Lemma type_params g : rng_ok g ->
  (rand_type g = 0 /\ rand_deg g = 0 /\ rand_sep g = 0) \/
  (rand_type g ≠ 0 /\ 1 <= rand_sep g /\ rand_sep g < rand_deg g <= 63).
Proof.
  intros H. pose proof (ok_type _ H) as Ht. pose proof (ok_deg _ H) as Hd. pose proof (ok_sep _ H) as Hs.
  assert (rand_type g = 0 \/ rand_type g = 1 \/ rand_type g = 2 \/ rand_type g = 3 \/ rand_type g = 4) as Hc by lia.
  destruct Hc as [E|[E|[E|[E|E]]]]; rewrite E in *; injection Hd as <-; injection Hs as <-; [by left|right; lia..].
Qed.

(** [state[0]] up to the last element of the table. *)
Definition in_table (g : rng) (i : Z) : Prop := state g <= i < state g + Z.max (rand_deg g) 1.

(** Two generators in the same memory with the same variables except for the
    pointers. *)
Definition same_table (g g' : rng) : Prop :=
  state g' = state g /\ end_ptr g' = end_ptr g /\ rand_type g' = rand_type g /\ rand_deg g' = rand_deg g /\
  rand_sep g' = rand_sep g /\ length (mem g') = length (mem g).

Lemma rng_ok_mem g m : rng_ok g -> length m = length (mem g) -> rng_ok (set_mem g m).
Proof. intros [] Hl. constructor; cbn; try done. by rewrite Hl. Qed.

(** The rear pointer moves on by one place. *)
Lemma next_ptrs g :
  rng_ok g -> rand_type g ≠ TYPE_0 ->
  let rear := (rptr g - state g + 1) mod rand_deg g in
  (if bool_decide (fptr g + 1 >= end_ptr g) then (state g, rptr g + 1)
   else if bool_decide (rptr g + 1 >= end_ptr g) then (fptr g + 1, state g) else (fptr g + 1, rptr g + 1)) =
  (state g + (rear + rand_sep g) mod rand_deg g, state g + rear).
Proof.
  intros Hok Hty rear. destruct (type_params g Hok) as [[? _]|(_ & Hs & Hd)]; [done|].
  pose proof (ok_end _ Hok) as He. pose proof (ok_rear _ Hok Hty) as Hr. pose proof (ok_front _ Hok Hty) as Hf.
  set (d := rand_deg g) in *. set (k := rptr g - state g) in *. subst rear.
  assert (Hk : 0 <= k < d) by lia. assert (Hrp : rptr g = state g + k) by lia. clearbody k d.
  destruct (decide (k + 1 = d)) as [Hlast|Hnl].
  - assert (E1 : (k + 1) mod d = 0) by (rewrite Hlast; apply Z.mod_same; lia).
    assert (E2 : (k + rand_sep g) mod d = rand_sep g - 1).
    { symmetry. apply (Z.mod_unique _ _ 1); lia. }
    rewrite E1, Z.add_0_l, (Z.mod_small (rand_sep g)) by lia.
    rewrite bool_decide_eq_false_2, bool_decide_eq_true_2 by lia. f_equal; lia.
  - assert (E1 : (k + 1) mod d = k + 1) by (apply Z.mod_small; lia). rewrite E1.
    destruct (decide (k + rand_sep g < d)) as [Hlt|Hge].
    + rewrite (Z.mod_small (k + rand_sep g)) in Hf by lia. destruct (decide (k + rand_sep g + 1 = d)) as [E|E].
      * rewrite bool_decide_eq_true_2 by lia. replace (k + 1 + rand_sep g) with d by lia. rewrite Z.mod_same by lia.
        f_equal; lia.
      * rewrite !bool_decide_eq_false_2 by lia. rewrite Z.mod_small by lia. f_equal; lia.
    + assert (E2 : (k + rand_sep g) mod d = k + rand_sep g - d) by (symmetry; apply (Z.mod_unique _ _ 1); lia).
      assert (E3 : (k + 1 + rand_sep g) mod d = k + 1 + rand_sep g - d) by (symmetry; apply (Z.mod_unique _ _ 1); lia).
      rewrite E3. rewrite !bool_decide_eq_false_2 by lia. f_equal; lia.
Qed.

Lemma land_31_range v : 0 <= Z.land v 0x7fffffff < 2 ^ 31.
Proof. change 0x7fffffff with (Z.ones 31). rewrite Z.land_ones by lia. by apply Z.mod_pos_bound. Qed.

Lemma fptr_range g : rng_ok g -> rand_type g ≠ TYPE_0 -> state g <= fptr g < end_ptr g.
Proof.
  intros Hok Hty. destruct (type_params g Hok) as [[? _]|(_ & Hs & Hd)]; [done|].
  rewrite (ok_front _ Hok Hty), (ok_end _ Hok).
  pose proof (Z.mod_pos_bound (rptr g - state g + rand_sep g) (rand_deg g)). lia.
Qed.

(** A call is defined, returns 31 bits, keeps the pointers in place and writes
    one word of the table. *)
Lemma random_spec g :
  rng_ok g ->
  exists i v g' k, random_unlocked g = Done (i, g') /\ 0 <= i < 2 ^ 31 /\ rng_ok g' /\ same_table g g' /\
  in_table g k /\ mem g' = <[Z.to_nat k := v]> (mem g).
Proof.
  intros Hok. unfold random_unlocked. pose proof (ok_state _ Hok) as H1. pose proof (ok_mem _ Hok) as Hm.
  destruct (bool_decide_reflect (rand_type g = TYPE_0)) as [Hty|Hty].
  - destruct (getZ_total (mem g) (state g)) as (v & -> & _); [lia|]. cbn [mbind outcome_bind].
    rewrite setZ_ok by lia. cbn [mbind outcome_bind]. eexists _, _, _, (state g).
    split_and!; [done|apply land_31_range..| | |unfold in_table; lia|done].
    + apply rng_ok_mem; [done|]. by rewrite length_insert.
    + unfold same_table; cbn. by rewrite length_insert.
  - pose proof (ok_rear _ Hok Hty) as Hr. pose proof (fptr_range _ Hok Hty) as Hf. pose proof (ok_end _ Hok) as He.
    destruct (type_params g Hok) as [[? _]|(_ & Hs & Hd)]; [done|].
    destruct (getZ_total (mem g) (fptr g)) as (vf & -> & _); [lia|]. cbn [mbind outcome_bind].
    destruct (getZ_total (mem g) (rptr g)) as (vr & -> & _); [lia|]. cbn [mbind outcome_bind].
    rewrite setZ_ok by lia. cbn [mbind outcome_bind]. rewrite next_ptrs by done.
    set (rear := (rptr g - state g + 1) mod rand_deg g).
    assert (Hrear : 0 <= rear < rand_deg g) by (apply Z.mod_pos_bound; lia).
    eexists _, _, _, (fptr g). split_and!; [done|apply land_31_range..| | |unfold in_table; lia|done].
    + destruct Hok. constructor; cbn; try done; rewrite ?length_insert; try done.
      * intros _. lia.
      * intros _. by rewrite Z.add_simpl_l.
    + unfold same_table; cbn. by rewrite length_insert.
Qed.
######
TASK STATEMENT:
Search the material above for lines containing the string "Definition", then pull them out.

ANSWER BOX:
Definition in_table (g : rng) (i : Z) : Prop := state g <= i < state g + Z.max (rand_deg g) 1.
Definition same_table (g g' : rng) : Prop :=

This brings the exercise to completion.